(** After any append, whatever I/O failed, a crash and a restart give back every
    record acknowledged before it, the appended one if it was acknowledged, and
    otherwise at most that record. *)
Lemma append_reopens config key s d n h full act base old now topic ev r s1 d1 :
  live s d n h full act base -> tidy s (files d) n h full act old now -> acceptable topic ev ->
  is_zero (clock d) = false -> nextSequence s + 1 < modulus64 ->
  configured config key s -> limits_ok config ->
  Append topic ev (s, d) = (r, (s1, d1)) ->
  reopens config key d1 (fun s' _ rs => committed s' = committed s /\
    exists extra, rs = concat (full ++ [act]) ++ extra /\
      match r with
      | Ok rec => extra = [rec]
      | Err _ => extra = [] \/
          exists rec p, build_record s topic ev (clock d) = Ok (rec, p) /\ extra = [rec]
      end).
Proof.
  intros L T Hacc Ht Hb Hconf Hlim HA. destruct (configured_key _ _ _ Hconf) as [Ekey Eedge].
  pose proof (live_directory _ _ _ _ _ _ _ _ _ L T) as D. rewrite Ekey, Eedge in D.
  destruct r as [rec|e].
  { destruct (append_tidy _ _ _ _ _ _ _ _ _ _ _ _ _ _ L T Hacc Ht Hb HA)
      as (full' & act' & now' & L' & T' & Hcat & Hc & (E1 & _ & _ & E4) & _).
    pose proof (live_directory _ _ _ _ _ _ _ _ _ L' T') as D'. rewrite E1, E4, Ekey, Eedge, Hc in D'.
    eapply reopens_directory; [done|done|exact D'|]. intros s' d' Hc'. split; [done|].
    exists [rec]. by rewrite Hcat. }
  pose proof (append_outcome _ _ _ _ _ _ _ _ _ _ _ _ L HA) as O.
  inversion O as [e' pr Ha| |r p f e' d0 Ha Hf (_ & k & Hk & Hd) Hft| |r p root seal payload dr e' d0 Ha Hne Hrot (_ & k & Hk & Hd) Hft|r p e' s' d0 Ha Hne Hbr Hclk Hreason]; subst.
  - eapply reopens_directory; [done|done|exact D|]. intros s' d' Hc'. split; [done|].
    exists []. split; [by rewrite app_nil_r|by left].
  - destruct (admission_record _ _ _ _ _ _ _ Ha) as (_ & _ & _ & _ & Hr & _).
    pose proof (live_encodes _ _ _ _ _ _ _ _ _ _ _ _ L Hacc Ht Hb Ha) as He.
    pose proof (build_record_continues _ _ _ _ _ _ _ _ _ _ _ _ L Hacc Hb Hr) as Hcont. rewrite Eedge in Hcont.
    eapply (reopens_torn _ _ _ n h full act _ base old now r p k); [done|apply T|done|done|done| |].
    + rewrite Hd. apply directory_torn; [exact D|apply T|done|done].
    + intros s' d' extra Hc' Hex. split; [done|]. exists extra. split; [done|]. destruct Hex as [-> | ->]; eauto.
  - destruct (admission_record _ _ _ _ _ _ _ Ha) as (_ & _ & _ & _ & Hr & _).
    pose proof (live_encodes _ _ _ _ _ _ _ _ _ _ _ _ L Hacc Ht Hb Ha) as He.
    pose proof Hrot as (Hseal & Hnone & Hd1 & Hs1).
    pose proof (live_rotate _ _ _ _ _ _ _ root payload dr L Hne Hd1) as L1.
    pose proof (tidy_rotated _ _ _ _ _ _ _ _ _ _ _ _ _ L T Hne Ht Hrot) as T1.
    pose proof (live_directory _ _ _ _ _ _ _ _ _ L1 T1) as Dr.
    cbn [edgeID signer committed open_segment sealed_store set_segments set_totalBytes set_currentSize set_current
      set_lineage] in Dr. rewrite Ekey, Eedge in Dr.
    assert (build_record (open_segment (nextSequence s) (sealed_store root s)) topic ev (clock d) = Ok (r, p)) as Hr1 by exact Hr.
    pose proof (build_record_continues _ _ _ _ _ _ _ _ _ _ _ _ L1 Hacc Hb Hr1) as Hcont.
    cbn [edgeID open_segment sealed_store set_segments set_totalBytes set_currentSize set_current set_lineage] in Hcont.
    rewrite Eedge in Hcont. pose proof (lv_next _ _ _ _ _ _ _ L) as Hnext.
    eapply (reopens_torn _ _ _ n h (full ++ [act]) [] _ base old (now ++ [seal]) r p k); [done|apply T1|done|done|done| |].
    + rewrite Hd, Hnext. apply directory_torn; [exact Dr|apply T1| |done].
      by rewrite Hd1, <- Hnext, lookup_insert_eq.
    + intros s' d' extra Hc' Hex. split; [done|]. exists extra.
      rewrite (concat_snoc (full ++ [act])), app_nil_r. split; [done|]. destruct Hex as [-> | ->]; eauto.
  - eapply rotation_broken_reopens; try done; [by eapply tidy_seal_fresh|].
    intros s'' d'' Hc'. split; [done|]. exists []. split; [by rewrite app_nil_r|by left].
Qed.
================
Please copy out each line of the material that contains the string "eauto".

    + intros s' d' extra Hc' Hex. split; [done|]. exists extra. split; [done|]. destruct Hex as [-> | ->]; eauto.
      rewrite (concat_snoc (full ++ [act])), app_nil_r. split; [done|]. destruct Hex as [-> | ->]; eauto.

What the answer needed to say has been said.